§ **Try it**: Write out each line of the entries exactly, starting at the first and finishing with the line that contains "unfold detectPort. cbv zeta.".

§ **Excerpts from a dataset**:
▬▬▬

(** X18.  [detectPort] never returns the empty string, and it returns a
    run of digits whenever the port of the project and the default port,
    where they are set, are runs of digits: what it reads from the start
    command is always one. *)
Theorem detectPort_is_a_port (project : option Project.t)
    (defaultPort : jsstring) :
  detectPort project defaultPort <> []
  /\ (forallb isDigit (from_option Project.port [] project) = true ->
      forallb isDigit defaultPort = true ->
      forallb isDigit (detectPort project defaultPort) = true).
Proof.
  assert (Hfall : orElse defaultPort (str "3000") <> []
                  /\ (forallb isDigit defaultPort = true ->
                      forallb isDigit (orElse defaultPort (str "3000"))
                      = true)).
  { unfold orElse. by destruct defaultPort. }
  unfold detectPort. cbv zeta.
  destruct project as [p|]; [ | split; [ apply Hfall | intros _; apply Hfall ] ].
  simpl from_option.
  destruct (truthyString (Project.port p)) eqn:Ep.
  { apply truthyString_spec in Ep. split; [ done | by intros ? _ ]. }
  destruct (truthyString (Project.startCommand p));
    [ | split; [ apply Hfall | intros _; apply Hfall ] ].
  destruct (searchFrom portFlag _) as [d|] eqn:E1.
  { destruct (port_patterns_digits _ d (or_introl E1)). by split. }
  destruct (searchFrom portVariable _) as [d|] eqn:E2.
  { destruct (port_patterns_digits _ d (or_intror (or_introl E2))).
    by split. }
  destruct (searchFrom portOfAddress _) as [d|] eqn:E3.
  { destruct (port_patterns_digits _ d (or_intror (or_intror E3))).
    by split. }
  repeat (destruct (includes _ _); simpl orb; cbv iota; [ by split | ]).
  split; [ apply Hfall | intros _; apply Hfall ].
Qed.

(** the port of a flag wins over a port variable and over the default of
    the dev server named in the command *)
Example detectPort_reads_flag :
  detectPort (Some sampleProject) (str "4000") = str "8080"
  /\ detectPort
       (Some (Project.mk (str "x") [] (str "PORT = 81 vite -P 5000") []))
       [] = str "5000"
  /\ detectPort (Some (Project.mk (str "x") [] (str "vite dev") [])) []
     = str "5173"
  /\ detectPort None [] = str "3000".
Proof. vm_compute. repeat split. Qed.

(** ** The running apps of the backend *)

Lemma existsb_key (M : list (jsstring * RunningApp.t)) k :
  existsb (fun entry => strEqb (fst entry) k) M = true <-> In k (map fst M).
Proof.
  rewrite existsb_exists, in_map_iff. split.
  - intros (e & Hin & He). apply strEqb_eq in He. by exists e.
  - intros (e & He & Hin). exists e. split; [ done | by apply strEqb_eq ].
Qed.

Lemma orElse_nil s : orElse s [] = s.
Proof. by destruct s. Qed.

Lemma addProcess_cases M proc :
  (addProcess M proc = M ++ [entryOf proc]
   /\ trim (Process.ProcessName proc) <> []
   /\ ~ In (fst (entryOf proc)) (map fst M))
  \/ (addProcess M proc = M
      /\ (trim (Process.ProcessName proc) <> [] ->
          In (fst (entryOf proc)) (map fst M))).
Proof.
  unfold addProcess. cbv zeta.
  destruct (truthyString (Process.ProcessName proc)) eqn:Ep.
  - destruct (truthyString (trim (Process.ProcessName proc))) eqn:Et.
    + destruct (existsb _ M) eqn:Ee; simpl.
      * right. split; [ done | ]. intros _. by apply existsb_key.
      * left. unfold entryOf. rewrite orElse_nil.
        split; [ done | ]. split; [ by apply truthyString_spec | ].
        rewrite <- existsb_key. simpl. congruence.
    + right. split; [ done | ]. intros H. apply truthyString_spec in H.
      congruence.
  - right. split; [ done | ]. intros H. apply trim_not_empty in H.
    apply truthyString_spec in H. congruence.
Qed.

Lemma fold_addProcess procs M :
  exists extra,
    fold_left addProcess procs M = M ++ extra
    /\ Forall (fun e => exists proc,
                 In proc procs /\ e = entryOf proc
                 /\ trim (Process.ProcessName proc) <> []) extra
    /\ (NoDup (map fst M) -> NoDup (map fst (M ++ extra)))
    /\ (forall proc,
          In proc procs -> trim (Process.ProcessName proc) <> [] ->
          In (fst (entryOf proc)) (map fst (M ++ extra))).
Proof.
  revert M. induction procs as [|proc procs IH]; intros M; simpl.
  - exists []. rewrite app_nil_r. repeat split; [ done | done | tauto ].
  - destruct (IH (addProcess M proc)) as (extra & Hf & Hall & Hnd & Hcov).
    destruct (addProcess_cases M proc) as [(E & Hne & Hnew) | (E & Hold)];
      rewrite E in *.
    + exists (entryOf proc :: extra).
      rewrite <- app_assoc in Hf, Hnd, Hcov. simpl in Hf, Hnd, Hcov.
      split; [ done | ]. split; [ | split ].
      * constructor; [ by exists proc; split; [ left | ] | ].
        eapply Forall_impl; [ exact Hall | ].
        intros e (p & Hp & He). exists p. split; [ by right | done ].
      * intros HM. apply Hnd. rewrite map_app. simpl.
        apply NoDup_app. split; [ done | ]. split.
        -- intros k Hk Hk2. apply list_elem_of_singleton in Hk2 as ->.
           apply Hnew. by apply list_elem_of_In.
        -- apply NoDup_singleton.
      * intros p [-> | Hp] Hpn; [ | by apply Hcov ].
        rewrite map_app. simpl. apply in_or_app. right. by left.
    + exists extra. split; [ done | ]. split; [ | split; [ done | ] ].
      * eapply Forall_impl; [ exact Hall | ].
        intros e (p & Hp & He). exists p. split; [ by right | done ].
      * intros p [-> | Hp] Hpn; [ | by apply Hcov ].
        rewrite map_app. apply in_or_app. left. by apply Hold.
Qed.
(** X2: when the promise returned by a filter is rejected,
    [applyInputFilters] ends with the reason of the rejection, after the
    [unblock] of the [finally] clause: the UI is open, nothing is written
    to the error console and no filter registered after that one is
    called. *)
Theorem applyInputFilters_promise_rejected :
  forall (body : filter_body) (st : State) (orig : string)
         (meta : InputFilterMeta) k f s m b p e,
    let r := applyInputFilters body orig meta st in
    In (Invoked k f s m b) (emitted r) ->
    body f s m = Normal p ->
    awaited p = Throw e ->
    outcome r = Throw e /\
    console (emitted r) = [] /\
    (forall j f' s' m' b', In (Invoked j f' s' m' b') (emitted r) -> j <= k) /\
    ui_blocked (final r) = false.
Proof.
  intros body st orig meta k f s m b p e r H Hbody Haw.
  destruct (applyInputFilters_abnormal body st orig meta k f s m b H)
    as [Ho [Hc [Hl Hf]]].
  - intros w. rewrite Hbody; simpl; rewrite Haw. discriminate.
  - rewrite Hbody in *; simpl in *; rewrite Haw in *. auto.
Qed.

Lemma applyInputFilters_promise_rejected_witness :
  let r := applyInputFilters rejects_first "go" typed (registered [0; 1]) in
  outcome r = Throw (JString "no") /\
  console (emitted r) = [] /\
  (forall j f' s' m' b', In (Invoked j f' s' m' b') (emitted r) -> j <= 0) /\
  ui_blocked (final r) = false.
Proof.
  apply (applyInputFilters_promise_rejected rejects_first (registered [0; 1])
           "go" typed 0 0 "go" (filter_meta "go" typed "go") true
           (Promise (Rejected (JString "no")))).
  - simpl. auto.
  - reflexivity.
  - reflexivity.
Defined.

(** X3: when a call of a filter never comes back, or returns a promise
    that never settles, [applyInputFilters] never finishes; no filter
    registered after that one is called, and the UI stays as it was at
    the call: blocked for the first filter of the registry, open for any
    other. *)
Theorem applyInputFilters_never_settles :
  forall (body : filter_body) (st : State) (orig : string)
         (meta : InputFilterMeta) k f s m b,
    let r := applyInputFilters body orig meta st in
    In (Invoked k f s m b) (emitted r) ->
    resolved (body f s m) = Suspended ->
    outcome r = Suspended /\
    (forall j f' s' m' b', In (Invoked j f' s' m' b') (emitted r) -> j <= k) /\
    ui_blocked (final r) = (k =? 0)%nat.
Proof.
  intros body st orig meta k f s m b r H Hres. subst r.
  destruct (applyInputFilters_abnormal body st orig meta k f s m b H)
    as [Ho [Hc [Hl Hf]]].
  - intros w. rewrite Hres. discriminate.
  - rewrite Hres in Ho. repeat split; auto.
    rewrite Hf. destruct (body f s m) as [p|e|]; simpl in Hres;
      [rewrite Hres | discriminate |]; reflexivity.
Qed.

Lemma applyInputFilters_never_settles_witness :
  let r := applyInputFilters hangs_second "go" typed (registered [0; 1; 2]) in
  outcome r = Suspended /\
  (forall j f' s' m' b', In (Invoked j f' s' m' b') (emitted r) -> j <= 1) /\
  ui_blocked (final r) = false.
Proof.
  apply (applyInputFilters_never_settles hangs_second (registered [0; 1; 2])
           "go" typed 1 1 "go" (filter_meta "go" typed "go") false).
  - simpl. auto 10.
  - reflexivity.
Defined.

(** * applyInputFilters: what every run keeps *)

(** X4: in every call of a filter, whatever the other filters do, the
    meta object carries the input given to that call as [input], the
    input [applyInputFilters] was called with as [original], the type
    ["line"], and the [userAction] and [silent] fields of the caller's
    meta object; the first filter of the registry is given the original
    input. *)
Theorem applyInputFilters_meta_of_calls :
  forall (body : filter_body) (st : State) (orig : string)
         (meta : InputFilterMeta) k f s m b,
    let r := applyInputFilters body orig meta st in
    In (Invoked k f s m b) (emitted r) ->
    input m = s /\ original m = orig /\ type m = Line /\
    userAction m = userAction meta /\ meta_silent m = meta_silent meta /\
    (k = 0 -> s = orig).
Proof.
  intros body st orig meta k f s m b r H. subst r.
  rewrite applyInputFilters_run in H. apply in_after_block in H.
  destruct (filterLoop_meta body orig meta _ _ _ _ _ _ _ _ _ H) as [-> Hk].
  repeat split; auto.
Qed.

Lemma applyInputFilters_meta_of_calls_witness :
  let m := filter_meta "go" typed "go north" in
  input m = "go north" /\ original m = "go" /\ type m = Line /\
  userAction m = userAction typed /\ meta_silent m = meta_silent typed /\
  (2 = 0 -> "go north" = "go").
Proof.
  apply (applyInputFilters_meta_of_calls rewrite_twice (registered [0; 1; 2])
           "go" typed 2 2 "go north" (filter_meta "go" typed "go north") false).
  simpl. auto 10.
Defined.

(** X6: whenever [applyInputFilters] returns, it returns [false] or a
    string, nothing was written to the error console and the UI is open;
    a returned string is the original input or the awaited result of one
    of the calls made in that run. *)
Theorem applyInputFilters_returns_false_or_string :
  forall (body : filter_body) (st : State) (orig : string)
         (meta : InputFilterMeta) (w : value),
    let r := applyInputFilters body orig meta st in
    outcome r = Normal w ->
    console (emitted r) = [] /\
    ui_blocked (final r) = false /\
    (w = JBool false \/
     exists s, w = JString s /\
       (s = orig \/
        exists k f a m b,
          In (Invoked k f a m b) (emitted r) /\
          resolved (body f a m) = Normal (JString s))).
Proof.
  intros body st orig meta w r Ho. subst r.
  pose proof (applyInputFilters_returns_unblocked _ _ _ _ _ Ho) as Hu.
  rewrite applyInputFilters_run in *.
  unfold after, outcome, final, emitted in *; cbn [fst snd] in *.
  destruct (filterLoop_returns body orig meta (inputFilters st) 0 orig
              (set_ui_blocked true st) w Ho) as [Hc Hw].
  unfold emitted in *.
  repeat split; auto.
  destruct Hw as [Hw|[s [Hs [Hs'|[k [f [a [m [b [Hin Hres]]]]]]]]]]; auto.
  - right. exists s. auto.
  - right. exists s. split; [exact Hs|]. right.
    exists k, f, a, m, b. split; [now right | exact Hres].
Qed.

Lemma applyInputFilters_returns_false_or_string_witness :
  let r := applyInputFilters rewrite_twice "go" typed (registered [0; 1; 2]) in
  console (emitted r) = [] /\
  ui_blocked (final r) = false /\
  (JString "go north!" = JBool false \/
   exists s, JString "go north!" = JString s /\
     (s = "go" \/
      exists k f a m b,
        In (Invoked k f a m b) (emitted r) /\
        resolved (rewrite_twice f a m) = Normal (JString s))).
Proof.
  apply (applyInputFilters_returns_false_or_string rewrite_twice
           (registered [0; 1; 2]) "go" typed (JString "go north!")).
  reflexivity.
Defined.

(** X7: a run of [applyInputFilters] writes at most one message to the
    error console, and a run that writes one ends by throwing an error
    with that message. *)
Theorem applyInputFilters_one_error_at_most :
  forall (body : filter_body) (st : State) (orig : string) (meta : InputFilterMeta),
    let r := applyInputFilters body orig meta st in
    console (emitted r) = [] \/
    exists t, console (emitted r) = [t] /\ outcome r = Throw (JError t).
Proof.
  intros body st orig meta r. subst r.
  rewrite applyInputFilters_run.
  destruct (filterLoop_console body orig meta (inputFilters st) 0 orig
              (set_ui_blocked true st)) as [Hc|[t [Hc Ho]]];
    unfold after, outcome, final, emitted in *; cbn [fst snd] in *.
  - now left.
  - right. now exists t.
Qed.

(** * More on the registry *)



(** X10: the function returned by [addInputFilter] can be called again
    without harm: for a filter that was not registered before, the first
    call removes the registration and answers [true], the second call
    answers [false] and changes nothing. *)
Theorem addInputFilter_remover_twice :
  forall (st : State) (f : InputFilter),
    ~ In f (inputFilters st) ->
    exists remover : M bool,
      outcome (addInputFilter f st) = Normal remover /\
      (bind remover (fun first => bind remover (fun second => ret (first, second))))
        (final (addInputFilter f st))
      = (Normal (true, false), st, []).
Proof.
  intros st f Hn. exists (removeInputFilter f).
  rewrite addInputFilter_run; unfold outcome, final; cbn [fst snd].
  split; [reflexivity|].
  unfold bind at 1.
  rewrite (removeInputFilter_present _ f (inputFilters st) []);
    [| reflexivity | assumption].
  rewrite app_nil_r, set_inputFilters_twice, set_inputFilters_same.
  unfold bind. rewrite (removeInputFilter_absent st f Hn). reflexivity.
Qed.

Lemma addInputFilter_remover_twice_witness :
  let st := set_inputFilters [4; 7] (loaded false "getline") in
  exists remover : M bool,
    outcome (addInputFilter 5 st) = Normal remover /\
    (bind remover (fun first => bind remover (fun second => ret (first, second))))
      (final (addInputFilter 5 st))
    = (Normal (true, false), st, []).
Proof.
  intro st. apply (addInputFilter_remover_twice st 5).
  simpl; intros [H|[H|[]]]; discriminate.
Defined.

(** * More on the queues *)

(** X11: when the line input is ready, [queueCommand] submits at once,
    and what it submits is the command at the front of the queue after
    the push: the new command when the queue was empty, the oldest queued
    command otherwise, with the new one left at the end of the queue. *)
Theorem queueCommand_when_ready :
  forall (st : State) (c : string) (s : value),
    lineinput_ready st = true ->
    queueCommand c s st =
    (Normal tt,
     set_commandQueue (tl (commandQueue st ++ [queued c s])) st,
     [submission (hd (queued c s) (commandQueue st ++ [queued c s]))]).
Proof.
  intros [fs q ks ls rd md ub] c s Hr; simpl in Hr; subst rd.
  destruct q as [|c0 q]; reflexivity.
Qed.

Lemma queueCommand_when_ready_witness :
  let st := set_commandQueue [mkParserCommand "north" true] (loaded true "getline") in
  queueCommand "south" JUndefined st =
  (Normal tt, set_commandQueue [mkParserCommand "south" false] st,
   [Submitted "north" true false]).
Proof.
  intro st. apply (queueCommand_when_ready st "south" JUndefined). reflexivity.
Defined.

(** X12: [queueKeypress] sends a key at once only when the engine is in
    the mode ["getkey"]; it then sends the key at the front of the queue
    after the push, the oldest one.  In any other mode the key is only
    queued. *)
Theorem queueKeypress_by_mode :
  forall (st : State) (key : string),
    (input_mode st = "getkey" ->
     queueKeypress key st =
     (Normal tt,
      set_keyQueue (tl (keyQueue st ++ [key])) st,
      [key_sending (hd key (keyQueue st ++ [key]))])) /\
    (input_mode st <> "getkey" ->
     queueKeypress key st =
     (Normal tt, set_keyQueue (keyQueue st ++ [key]) st, [])).
Proof.
  intros [fs q ks ls rd md ub] key; simpl. split; intro Hm.
  - subst md. destruct ks as [|k0 ks]; reflexivity.
  - unfold queueKeypress, bind, modify, getMode, get; simpl.
    destruct (String.eqb_spec md "getkey") as [E|_]; [contradiction|].
    reflexivity.
Qed.

Lemma queueKeypress_by_mode_witness :
  queueKeypress "n" (set_keyQueue ["y"] (loaded false "getkey")) =
  (Normal tt, set_keyQueue ["n"] (loaded false "getkey"), [KeySent (Some 121) true]) /\
  queueKeypress "n" (set_keyQueue ["y"] (loaded false "getline")) =
  (Normal tt, set_keyQueue ["y"; "n"] (loaded false "getline"), []).
Proof.
  split.
  - apply (queueKeypress_by_mode (set_keyQueue ["y"] (loaded false "getkey")) "n").
    reflexivity.
  - apply (queueKeypress_by_mode (set_keyQueue ["y"] (loaded false "getline")) "n").
    discriminate.
Defined.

▬▬▬

§ **Task solution**:
(** X18.  [detectPort] never returns the empty string, and it returns a
    run of digits whenever the port of the project and the default port,
    where they are set, are runs of digits: what it reads from the start
    command is always one. *)
Theorem detectPort_is_a_port (project : option Project.t)
    (defaultPort : jsstring) :
  detectPort project defaultPort <> []
  /\ (forallb isDigit (from_option Project.port [] project) = true ->
      forallb isDigit defaultPort = true ->
      forallb isDigit (detectPort project defaultPort) = true).
Proof.
  assert (Hfall : orElse defaultPort (str "3000") <> []
                  /\ (forallb isDigit defaultPort = true ->
                      forallb isDigit (orElse defaultPort (str "3000"))
                      = true)).
  { unfold orElse. by destruct defaultPort. }
  unfold detectPort. cbv zeta.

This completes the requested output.